BEGIN SUPPLIED MATERIAL
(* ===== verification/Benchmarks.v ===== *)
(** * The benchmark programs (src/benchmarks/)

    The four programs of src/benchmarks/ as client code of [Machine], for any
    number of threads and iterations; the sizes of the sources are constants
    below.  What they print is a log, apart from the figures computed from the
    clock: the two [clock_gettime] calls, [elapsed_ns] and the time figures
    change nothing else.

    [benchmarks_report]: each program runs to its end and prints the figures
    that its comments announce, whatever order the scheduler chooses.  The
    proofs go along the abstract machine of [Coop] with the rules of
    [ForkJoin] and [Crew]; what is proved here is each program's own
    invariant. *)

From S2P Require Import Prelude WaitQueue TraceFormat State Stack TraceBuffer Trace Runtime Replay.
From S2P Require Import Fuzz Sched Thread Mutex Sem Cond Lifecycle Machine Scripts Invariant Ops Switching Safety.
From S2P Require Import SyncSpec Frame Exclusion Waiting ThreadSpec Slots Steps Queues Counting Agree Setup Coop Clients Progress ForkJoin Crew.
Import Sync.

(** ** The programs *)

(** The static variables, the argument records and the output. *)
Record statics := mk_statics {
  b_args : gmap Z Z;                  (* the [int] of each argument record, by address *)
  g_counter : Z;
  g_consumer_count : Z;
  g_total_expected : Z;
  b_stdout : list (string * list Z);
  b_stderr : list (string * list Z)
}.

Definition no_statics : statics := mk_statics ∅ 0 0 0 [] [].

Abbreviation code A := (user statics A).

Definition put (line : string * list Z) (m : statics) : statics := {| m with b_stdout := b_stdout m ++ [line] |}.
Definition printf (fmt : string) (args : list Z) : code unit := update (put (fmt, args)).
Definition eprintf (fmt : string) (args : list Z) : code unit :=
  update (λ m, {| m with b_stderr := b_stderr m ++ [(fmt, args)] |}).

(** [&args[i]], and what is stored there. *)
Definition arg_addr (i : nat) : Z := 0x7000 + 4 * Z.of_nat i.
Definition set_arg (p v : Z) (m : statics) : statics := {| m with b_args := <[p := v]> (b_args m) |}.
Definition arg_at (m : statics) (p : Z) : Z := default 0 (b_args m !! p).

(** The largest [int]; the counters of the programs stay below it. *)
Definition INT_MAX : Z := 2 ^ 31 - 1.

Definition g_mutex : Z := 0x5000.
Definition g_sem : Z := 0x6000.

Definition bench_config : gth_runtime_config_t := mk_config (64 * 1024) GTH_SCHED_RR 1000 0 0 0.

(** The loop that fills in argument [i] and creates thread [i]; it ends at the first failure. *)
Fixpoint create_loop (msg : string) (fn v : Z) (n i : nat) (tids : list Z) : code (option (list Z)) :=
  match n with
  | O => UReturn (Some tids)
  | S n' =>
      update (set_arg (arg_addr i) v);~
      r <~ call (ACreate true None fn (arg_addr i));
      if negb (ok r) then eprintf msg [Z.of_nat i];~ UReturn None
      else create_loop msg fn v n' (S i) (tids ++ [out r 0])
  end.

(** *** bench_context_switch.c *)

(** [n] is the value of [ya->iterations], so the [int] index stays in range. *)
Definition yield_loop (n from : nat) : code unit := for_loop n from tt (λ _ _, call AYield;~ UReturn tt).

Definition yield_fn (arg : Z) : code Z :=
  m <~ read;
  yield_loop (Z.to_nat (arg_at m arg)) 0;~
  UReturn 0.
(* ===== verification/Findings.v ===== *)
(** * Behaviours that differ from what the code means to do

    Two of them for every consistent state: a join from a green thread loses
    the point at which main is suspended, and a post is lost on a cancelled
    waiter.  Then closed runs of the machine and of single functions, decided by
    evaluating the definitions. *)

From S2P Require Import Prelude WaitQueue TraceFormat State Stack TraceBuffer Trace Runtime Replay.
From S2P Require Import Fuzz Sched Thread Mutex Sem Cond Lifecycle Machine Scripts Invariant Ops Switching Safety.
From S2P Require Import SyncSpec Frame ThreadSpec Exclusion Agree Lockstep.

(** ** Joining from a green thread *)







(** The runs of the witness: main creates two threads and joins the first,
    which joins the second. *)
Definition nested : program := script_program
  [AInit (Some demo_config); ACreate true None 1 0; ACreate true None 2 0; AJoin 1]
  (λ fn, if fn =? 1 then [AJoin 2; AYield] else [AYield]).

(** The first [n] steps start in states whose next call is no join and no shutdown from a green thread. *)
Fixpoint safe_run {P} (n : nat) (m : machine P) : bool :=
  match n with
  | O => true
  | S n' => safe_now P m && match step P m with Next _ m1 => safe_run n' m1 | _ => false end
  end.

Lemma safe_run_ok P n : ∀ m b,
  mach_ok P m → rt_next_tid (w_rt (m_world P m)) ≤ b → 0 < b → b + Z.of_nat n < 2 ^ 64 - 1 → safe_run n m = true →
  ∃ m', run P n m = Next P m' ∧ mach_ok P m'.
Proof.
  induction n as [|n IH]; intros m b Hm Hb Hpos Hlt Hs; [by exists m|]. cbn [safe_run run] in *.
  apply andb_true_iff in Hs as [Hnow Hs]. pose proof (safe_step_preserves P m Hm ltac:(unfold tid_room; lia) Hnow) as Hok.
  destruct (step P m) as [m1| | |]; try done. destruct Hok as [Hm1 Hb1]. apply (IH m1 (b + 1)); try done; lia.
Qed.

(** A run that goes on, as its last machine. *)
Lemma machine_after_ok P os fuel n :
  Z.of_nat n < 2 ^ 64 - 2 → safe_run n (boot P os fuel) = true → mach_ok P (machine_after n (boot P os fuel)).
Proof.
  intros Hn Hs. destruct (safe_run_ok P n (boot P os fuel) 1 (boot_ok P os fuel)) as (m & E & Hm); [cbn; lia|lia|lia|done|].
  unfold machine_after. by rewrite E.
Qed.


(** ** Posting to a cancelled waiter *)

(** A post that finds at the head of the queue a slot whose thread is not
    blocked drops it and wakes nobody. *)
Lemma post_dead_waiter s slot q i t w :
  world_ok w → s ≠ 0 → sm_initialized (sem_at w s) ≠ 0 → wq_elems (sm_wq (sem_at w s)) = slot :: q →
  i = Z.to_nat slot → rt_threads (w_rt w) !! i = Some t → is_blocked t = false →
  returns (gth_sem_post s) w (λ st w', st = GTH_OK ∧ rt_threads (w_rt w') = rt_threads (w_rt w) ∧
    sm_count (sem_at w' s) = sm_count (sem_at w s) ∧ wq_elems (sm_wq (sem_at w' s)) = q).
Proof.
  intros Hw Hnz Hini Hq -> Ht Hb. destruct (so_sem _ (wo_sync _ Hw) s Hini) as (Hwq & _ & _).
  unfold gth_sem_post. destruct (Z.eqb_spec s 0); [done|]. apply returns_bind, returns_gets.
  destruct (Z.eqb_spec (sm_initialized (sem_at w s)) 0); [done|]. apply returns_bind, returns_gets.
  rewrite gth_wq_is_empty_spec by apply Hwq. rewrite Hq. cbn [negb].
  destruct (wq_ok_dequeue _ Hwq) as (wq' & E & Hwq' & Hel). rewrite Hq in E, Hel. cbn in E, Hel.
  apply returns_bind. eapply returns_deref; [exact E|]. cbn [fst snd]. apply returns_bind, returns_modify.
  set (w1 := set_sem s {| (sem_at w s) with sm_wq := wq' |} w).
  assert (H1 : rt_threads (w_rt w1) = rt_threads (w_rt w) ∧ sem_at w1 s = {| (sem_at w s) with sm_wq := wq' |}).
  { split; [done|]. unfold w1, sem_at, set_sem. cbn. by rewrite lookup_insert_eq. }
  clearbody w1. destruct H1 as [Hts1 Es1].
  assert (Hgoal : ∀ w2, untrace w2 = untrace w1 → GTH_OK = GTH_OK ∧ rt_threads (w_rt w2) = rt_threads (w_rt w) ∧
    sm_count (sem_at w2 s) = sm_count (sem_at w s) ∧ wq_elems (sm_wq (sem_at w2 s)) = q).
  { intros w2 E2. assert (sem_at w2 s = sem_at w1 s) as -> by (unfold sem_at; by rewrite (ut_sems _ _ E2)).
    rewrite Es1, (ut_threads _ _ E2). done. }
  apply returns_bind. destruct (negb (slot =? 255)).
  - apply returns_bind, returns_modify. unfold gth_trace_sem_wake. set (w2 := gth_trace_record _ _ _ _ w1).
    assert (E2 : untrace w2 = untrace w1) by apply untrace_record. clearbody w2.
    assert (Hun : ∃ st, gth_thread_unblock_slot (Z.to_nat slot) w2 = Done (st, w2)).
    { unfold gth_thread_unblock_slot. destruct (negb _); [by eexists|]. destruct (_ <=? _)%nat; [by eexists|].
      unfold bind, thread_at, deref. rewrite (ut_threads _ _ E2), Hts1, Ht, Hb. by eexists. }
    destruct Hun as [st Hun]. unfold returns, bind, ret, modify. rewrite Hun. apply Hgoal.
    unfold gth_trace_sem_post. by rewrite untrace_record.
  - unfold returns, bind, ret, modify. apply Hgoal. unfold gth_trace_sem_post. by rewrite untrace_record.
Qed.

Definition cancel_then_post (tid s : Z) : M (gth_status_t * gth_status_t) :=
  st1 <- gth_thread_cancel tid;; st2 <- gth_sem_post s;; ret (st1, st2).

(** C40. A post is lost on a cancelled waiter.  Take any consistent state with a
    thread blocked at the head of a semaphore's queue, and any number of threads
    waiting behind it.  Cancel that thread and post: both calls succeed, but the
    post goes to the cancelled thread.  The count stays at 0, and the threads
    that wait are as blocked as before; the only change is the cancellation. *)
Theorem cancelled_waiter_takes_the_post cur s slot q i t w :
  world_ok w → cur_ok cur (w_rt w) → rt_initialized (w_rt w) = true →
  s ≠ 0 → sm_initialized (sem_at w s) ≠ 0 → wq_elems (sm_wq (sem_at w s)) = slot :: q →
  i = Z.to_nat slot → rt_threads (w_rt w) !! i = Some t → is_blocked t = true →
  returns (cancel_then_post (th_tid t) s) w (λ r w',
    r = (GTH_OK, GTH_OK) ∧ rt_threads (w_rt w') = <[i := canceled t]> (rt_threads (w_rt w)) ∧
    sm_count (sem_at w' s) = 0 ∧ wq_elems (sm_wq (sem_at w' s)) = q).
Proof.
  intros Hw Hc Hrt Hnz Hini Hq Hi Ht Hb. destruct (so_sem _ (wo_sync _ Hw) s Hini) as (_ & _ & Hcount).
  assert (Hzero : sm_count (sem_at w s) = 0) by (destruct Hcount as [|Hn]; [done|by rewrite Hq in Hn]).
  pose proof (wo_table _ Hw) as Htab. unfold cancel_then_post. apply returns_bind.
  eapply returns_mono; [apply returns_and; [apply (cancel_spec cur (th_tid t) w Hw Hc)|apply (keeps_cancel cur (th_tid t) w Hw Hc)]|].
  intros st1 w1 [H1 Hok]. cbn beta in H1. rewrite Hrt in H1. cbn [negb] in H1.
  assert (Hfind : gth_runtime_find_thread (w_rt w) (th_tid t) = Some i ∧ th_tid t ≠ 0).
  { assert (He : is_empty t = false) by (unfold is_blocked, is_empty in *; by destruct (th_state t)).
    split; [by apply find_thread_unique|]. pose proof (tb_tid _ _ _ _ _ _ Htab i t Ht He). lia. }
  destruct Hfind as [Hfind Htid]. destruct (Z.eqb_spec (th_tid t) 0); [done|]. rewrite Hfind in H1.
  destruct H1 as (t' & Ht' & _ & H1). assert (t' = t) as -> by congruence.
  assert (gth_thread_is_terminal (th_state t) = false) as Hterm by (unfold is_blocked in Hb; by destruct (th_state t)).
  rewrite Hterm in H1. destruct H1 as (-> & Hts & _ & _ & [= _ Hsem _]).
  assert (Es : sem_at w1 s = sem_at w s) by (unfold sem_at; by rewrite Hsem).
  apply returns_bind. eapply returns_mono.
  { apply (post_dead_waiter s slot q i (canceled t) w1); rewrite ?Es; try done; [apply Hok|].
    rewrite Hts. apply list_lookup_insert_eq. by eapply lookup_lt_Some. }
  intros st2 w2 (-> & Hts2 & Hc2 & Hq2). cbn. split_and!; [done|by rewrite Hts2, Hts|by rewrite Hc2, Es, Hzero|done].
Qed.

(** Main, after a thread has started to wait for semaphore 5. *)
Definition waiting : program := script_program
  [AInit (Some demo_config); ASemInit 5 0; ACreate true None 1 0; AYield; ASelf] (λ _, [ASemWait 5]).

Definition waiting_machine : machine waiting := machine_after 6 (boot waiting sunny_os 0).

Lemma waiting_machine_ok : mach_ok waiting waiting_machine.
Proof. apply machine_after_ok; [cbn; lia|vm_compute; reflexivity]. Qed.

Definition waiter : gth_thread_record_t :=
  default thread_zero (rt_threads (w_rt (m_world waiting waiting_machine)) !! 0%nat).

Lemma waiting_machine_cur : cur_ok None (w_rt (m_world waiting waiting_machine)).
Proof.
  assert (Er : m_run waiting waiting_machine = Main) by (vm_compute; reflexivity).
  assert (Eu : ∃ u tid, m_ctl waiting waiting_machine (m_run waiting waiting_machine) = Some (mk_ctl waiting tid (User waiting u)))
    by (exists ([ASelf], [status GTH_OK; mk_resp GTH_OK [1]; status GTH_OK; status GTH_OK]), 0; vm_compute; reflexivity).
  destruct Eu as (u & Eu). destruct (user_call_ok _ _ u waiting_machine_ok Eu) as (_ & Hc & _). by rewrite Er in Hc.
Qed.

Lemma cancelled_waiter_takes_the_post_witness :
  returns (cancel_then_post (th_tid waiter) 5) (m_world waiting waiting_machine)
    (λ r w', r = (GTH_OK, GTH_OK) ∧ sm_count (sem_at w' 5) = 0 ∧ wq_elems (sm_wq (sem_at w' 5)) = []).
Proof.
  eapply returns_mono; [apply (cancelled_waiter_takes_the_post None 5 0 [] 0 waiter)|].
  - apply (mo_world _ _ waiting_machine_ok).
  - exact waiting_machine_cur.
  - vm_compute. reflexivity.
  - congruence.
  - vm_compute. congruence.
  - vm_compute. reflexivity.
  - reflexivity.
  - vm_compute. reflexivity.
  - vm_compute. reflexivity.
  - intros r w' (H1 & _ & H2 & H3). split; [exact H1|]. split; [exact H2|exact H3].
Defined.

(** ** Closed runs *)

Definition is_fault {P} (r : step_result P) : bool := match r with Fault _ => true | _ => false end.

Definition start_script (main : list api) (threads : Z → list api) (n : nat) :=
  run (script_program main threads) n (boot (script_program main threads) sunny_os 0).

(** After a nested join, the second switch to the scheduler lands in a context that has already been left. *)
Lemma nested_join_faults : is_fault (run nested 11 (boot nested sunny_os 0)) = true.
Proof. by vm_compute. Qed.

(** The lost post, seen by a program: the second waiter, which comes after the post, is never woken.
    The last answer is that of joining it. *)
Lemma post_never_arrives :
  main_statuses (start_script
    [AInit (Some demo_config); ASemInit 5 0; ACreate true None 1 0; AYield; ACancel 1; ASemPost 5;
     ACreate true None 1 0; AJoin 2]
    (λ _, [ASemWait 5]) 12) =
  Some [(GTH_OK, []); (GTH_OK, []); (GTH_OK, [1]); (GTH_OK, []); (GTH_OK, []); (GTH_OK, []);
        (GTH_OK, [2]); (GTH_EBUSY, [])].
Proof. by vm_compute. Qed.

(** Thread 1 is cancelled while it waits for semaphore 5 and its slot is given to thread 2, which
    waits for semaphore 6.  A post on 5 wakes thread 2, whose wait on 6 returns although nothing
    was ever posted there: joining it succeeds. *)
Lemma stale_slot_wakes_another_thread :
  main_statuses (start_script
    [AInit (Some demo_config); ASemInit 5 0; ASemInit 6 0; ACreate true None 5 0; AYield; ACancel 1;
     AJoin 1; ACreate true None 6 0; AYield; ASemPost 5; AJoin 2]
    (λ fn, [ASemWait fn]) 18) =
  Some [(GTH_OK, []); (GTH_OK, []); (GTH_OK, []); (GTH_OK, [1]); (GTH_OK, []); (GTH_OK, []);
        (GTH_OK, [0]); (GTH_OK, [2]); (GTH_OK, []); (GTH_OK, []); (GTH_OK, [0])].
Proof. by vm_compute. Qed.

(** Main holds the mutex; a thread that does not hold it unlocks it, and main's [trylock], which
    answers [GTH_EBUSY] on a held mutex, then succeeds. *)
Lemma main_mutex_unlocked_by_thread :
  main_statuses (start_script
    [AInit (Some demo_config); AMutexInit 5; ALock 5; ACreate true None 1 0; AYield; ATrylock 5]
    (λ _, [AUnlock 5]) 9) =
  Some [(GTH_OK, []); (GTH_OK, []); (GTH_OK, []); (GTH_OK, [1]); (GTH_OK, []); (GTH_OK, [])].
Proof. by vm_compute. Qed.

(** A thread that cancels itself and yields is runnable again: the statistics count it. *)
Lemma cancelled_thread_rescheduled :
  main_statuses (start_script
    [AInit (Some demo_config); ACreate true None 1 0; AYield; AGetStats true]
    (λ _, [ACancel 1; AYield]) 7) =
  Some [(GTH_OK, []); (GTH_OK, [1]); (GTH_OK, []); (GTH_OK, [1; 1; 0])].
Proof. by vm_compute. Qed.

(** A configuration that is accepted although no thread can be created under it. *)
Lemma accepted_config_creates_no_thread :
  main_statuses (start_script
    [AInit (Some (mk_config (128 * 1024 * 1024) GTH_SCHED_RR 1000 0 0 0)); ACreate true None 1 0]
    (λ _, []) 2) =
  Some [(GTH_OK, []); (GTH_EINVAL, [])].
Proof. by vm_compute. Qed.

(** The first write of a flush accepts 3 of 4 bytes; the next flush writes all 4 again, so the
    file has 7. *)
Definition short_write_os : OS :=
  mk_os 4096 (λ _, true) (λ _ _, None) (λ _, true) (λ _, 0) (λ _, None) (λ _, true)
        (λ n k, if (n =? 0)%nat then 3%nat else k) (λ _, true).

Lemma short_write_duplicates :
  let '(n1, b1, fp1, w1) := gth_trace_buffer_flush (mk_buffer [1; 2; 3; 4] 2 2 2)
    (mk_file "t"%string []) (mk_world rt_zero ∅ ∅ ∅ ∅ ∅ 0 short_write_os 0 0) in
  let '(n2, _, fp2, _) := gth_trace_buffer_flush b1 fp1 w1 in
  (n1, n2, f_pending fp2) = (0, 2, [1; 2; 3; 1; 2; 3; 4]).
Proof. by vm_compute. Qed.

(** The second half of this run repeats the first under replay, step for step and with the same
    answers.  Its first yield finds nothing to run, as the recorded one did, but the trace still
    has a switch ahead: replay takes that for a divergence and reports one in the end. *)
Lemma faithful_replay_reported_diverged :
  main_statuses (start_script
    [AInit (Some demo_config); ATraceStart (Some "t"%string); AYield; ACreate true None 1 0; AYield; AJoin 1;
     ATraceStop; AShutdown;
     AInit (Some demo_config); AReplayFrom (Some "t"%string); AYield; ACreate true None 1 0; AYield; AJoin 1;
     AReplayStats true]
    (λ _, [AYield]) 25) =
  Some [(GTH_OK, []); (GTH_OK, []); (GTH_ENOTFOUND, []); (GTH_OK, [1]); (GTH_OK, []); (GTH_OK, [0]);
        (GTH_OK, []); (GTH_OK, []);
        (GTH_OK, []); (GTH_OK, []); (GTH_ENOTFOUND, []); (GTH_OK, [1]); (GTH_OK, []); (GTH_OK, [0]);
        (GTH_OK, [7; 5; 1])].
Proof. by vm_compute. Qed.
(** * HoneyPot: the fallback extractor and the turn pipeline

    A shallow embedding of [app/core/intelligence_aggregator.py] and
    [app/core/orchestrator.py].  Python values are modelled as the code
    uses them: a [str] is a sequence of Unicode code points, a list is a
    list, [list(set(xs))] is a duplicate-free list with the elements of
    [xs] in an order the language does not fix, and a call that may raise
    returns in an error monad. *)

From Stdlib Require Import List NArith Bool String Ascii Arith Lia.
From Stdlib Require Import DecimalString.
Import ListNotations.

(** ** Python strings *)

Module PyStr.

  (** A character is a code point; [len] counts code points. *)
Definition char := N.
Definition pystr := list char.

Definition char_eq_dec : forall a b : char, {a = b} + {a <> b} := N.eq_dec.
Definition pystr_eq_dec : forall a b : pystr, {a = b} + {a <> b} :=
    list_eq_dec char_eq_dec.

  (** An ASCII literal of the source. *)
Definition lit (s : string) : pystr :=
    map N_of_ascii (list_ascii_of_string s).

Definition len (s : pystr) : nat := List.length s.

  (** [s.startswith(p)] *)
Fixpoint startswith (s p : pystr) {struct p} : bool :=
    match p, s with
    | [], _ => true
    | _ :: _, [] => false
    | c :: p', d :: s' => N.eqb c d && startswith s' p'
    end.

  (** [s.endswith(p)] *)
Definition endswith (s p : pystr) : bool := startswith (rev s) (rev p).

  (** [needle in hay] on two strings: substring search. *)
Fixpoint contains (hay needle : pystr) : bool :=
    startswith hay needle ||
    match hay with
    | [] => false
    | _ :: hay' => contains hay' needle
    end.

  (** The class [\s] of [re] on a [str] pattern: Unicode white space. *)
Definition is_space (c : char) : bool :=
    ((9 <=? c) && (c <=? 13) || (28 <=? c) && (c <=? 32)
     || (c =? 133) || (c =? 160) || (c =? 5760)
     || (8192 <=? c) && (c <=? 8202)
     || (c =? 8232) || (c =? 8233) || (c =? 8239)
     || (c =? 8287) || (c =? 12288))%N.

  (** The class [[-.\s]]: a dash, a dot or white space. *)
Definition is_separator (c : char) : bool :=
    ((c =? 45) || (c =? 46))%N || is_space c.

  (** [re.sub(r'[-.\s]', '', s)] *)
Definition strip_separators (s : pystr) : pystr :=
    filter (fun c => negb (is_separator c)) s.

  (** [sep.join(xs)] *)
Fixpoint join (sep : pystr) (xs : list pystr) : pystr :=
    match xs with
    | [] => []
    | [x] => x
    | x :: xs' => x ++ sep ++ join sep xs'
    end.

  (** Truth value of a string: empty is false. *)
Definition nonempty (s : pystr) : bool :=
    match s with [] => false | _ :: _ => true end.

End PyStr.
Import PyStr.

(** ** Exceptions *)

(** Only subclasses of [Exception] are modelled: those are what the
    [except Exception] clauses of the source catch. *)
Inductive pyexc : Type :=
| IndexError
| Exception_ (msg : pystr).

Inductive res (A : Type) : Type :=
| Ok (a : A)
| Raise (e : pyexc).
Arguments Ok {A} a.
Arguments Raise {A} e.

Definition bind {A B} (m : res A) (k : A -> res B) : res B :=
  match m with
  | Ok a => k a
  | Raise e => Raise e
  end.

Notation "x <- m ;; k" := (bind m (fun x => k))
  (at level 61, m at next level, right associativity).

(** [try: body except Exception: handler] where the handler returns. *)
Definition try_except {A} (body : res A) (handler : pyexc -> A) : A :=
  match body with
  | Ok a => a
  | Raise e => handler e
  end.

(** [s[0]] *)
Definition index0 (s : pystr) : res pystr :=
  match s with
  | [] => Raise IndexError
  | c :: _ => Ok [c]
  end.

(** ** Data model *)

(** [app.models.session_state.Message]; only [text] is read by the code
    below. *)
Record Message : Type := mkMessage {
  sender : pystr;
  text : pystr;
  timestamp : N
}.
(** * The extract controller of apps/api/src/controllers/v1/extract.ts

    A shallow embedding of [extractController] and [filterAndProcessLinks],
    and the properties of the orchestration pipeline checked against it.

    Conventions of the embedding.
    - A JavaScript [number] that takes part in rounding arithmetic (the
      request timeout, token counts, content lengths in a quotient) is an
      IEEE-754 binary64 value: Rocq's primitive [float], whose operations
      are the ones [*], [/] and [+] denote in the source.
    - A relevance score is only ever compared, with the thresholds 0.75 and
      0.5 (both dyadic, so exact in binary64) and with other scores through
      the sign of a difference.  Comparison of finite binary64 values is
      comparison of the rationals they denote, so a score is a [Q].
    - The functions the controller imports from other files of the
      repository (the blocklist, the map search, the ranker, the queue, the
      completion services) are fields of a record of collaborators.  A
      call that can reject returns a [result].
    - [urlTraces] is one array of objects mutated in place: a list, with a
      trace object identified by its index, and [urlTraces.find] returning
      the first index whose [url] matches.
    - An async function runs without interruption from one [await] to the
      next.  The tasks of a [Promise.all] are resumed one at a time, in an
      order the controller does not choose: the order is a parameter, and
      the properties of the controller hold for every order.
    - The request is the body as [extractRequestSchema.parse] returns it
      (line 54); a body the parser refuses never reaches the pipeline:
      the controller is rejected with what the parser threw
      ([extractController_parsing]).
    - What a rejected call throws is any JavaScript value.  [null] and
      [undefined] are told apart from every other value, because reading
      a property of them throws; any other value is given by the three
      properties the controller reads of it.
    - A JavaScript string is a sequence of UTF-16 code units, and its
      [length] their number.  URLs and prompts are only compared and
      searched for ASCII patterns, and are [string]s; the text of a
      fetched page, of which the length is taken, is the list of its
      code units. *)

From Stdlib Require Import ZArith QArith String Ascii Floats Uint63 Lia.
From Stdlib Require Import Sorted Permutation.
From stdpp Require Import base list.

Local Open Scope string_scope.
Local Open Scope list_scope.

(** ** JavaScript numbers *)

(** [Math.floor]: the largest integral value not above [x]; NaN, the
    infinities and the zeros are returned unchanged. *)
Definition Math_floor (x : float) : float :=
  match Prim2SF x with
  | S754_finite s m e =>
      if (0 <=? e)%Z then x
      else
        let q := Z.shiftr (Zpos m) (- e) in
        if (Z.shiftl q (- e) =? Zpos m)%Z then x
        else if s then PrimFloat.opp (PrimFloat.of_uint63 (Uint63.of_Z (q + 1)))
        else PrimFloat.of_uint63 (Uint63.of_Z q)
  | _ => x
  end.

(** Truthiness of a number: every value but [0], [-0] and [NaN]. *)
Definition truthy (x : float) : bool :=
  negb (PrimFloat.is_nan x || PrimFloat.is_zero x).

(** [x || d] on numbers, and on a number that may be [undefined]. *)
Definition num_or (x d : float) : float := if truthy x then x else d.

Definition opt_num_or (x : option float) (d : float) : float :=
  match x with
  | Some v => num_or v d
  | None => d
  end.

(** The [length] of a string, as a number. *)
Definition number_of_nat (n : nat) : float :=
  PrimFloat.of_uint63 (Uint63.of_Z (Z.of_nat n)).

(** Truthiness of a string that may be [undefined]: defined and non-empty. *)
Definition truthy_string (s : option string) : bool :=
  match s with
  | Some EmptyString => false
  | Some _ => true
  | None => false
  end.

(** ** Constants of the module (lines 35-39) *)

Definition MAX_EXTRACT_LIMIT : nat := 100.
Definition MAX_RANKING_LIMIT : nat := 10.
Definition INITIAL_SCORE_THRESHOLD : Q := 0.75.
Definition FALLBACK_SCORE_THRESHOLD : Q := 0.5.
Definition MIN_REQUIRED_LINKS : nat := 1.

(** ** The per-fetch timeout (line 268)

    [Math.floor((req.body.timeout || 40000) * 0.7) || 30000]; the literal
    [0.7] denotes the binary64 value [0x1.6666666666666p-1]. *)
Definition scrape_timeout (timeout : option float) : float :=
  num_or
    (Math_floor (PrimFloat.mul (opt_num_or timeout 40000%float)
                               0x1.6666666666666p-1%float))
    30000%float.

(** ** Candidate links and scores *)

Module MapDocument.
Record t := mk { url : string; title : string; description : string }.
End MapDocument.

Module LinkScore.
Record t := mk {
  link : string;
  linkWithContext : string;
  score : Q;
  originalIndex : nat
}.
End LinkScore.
END SUPPLIED MATERIAL
* [EXERCISE]: Copy only this part of the entries above: the line with "clearbody w1. destruct H1 as [Hts1 Es1].", the line with "thread blocked at", and the lines between, all exactly as written.

* [RESULT BELOW]:
  clearbody w1. destruct H1 as [Hts1 Es1].
  assert (Hgoal : ∀ w2, untrace w2 = untrace w1 → GTH_OK = GTH_OK ∧ rt_threads (w_rt w2) = rt_threads (w_rt w) ∧
    sm_count (sem_at w2 s) = sm_count (sem_at w s) ∧ wq_elems (sm_wq (sem_at w2 s)) = q).
  { intros w2 E2. assert (sem_at w2 s = sem_at w1 s) as -> by (unfold sem_at; by rewrite (ut_sems _ _ E2)).
    rewrite Es1, (ut_threads _ _ E2). done. }
  apply returns_bind. destruct (negb (slot =? 255)).
  - apply returns_bind, returns_modify. unfold gth_trace_sem_wake. set (w2 := gth_trace_record _ _ _ _ w1).
    assert (E2 : untrace w2 = untrace w1) by apply untrace_record. clearbody w2.
    assert (Hun : ∃ st, gth_thread_unblock_slot (Z.to_nat slot) w2 = Done (st, w2)).
    { unfold gth_thread_unblock_slot. destruct (negb _); [by eexists|]. destruct (_ <=? _)%nat; [by eexists|].
      unfold bind, thread_at, deref. rewrite (ut_threads _ _ E2), Hts1, Ht, Hb. by eexists. }
    destruct Hun as [st Hun]. unfold returns, bind, ret, modify. rewrite Hun. apply Hgoal.
    unfold gth_trace_sem_post. by rewrite untrace_record.
  - unfold returns, bind, ret, modify. apply Hgoal. unfold gth_trace_sem_post. by rewrite untrace_record.
Qed.

Definition cancel_then_post (tid s : Z) : M (gth_status_t * gth_status_t) :=
  st1 <- gth_thread_cancel tid;; st2 <- gth_sem_post s;; ret (st1, st2).

(** C40. A post is lost on a cancelled waiter.  Take any consistent state with a
    thread blocked at the head of a semaphore's queue, and any number of threads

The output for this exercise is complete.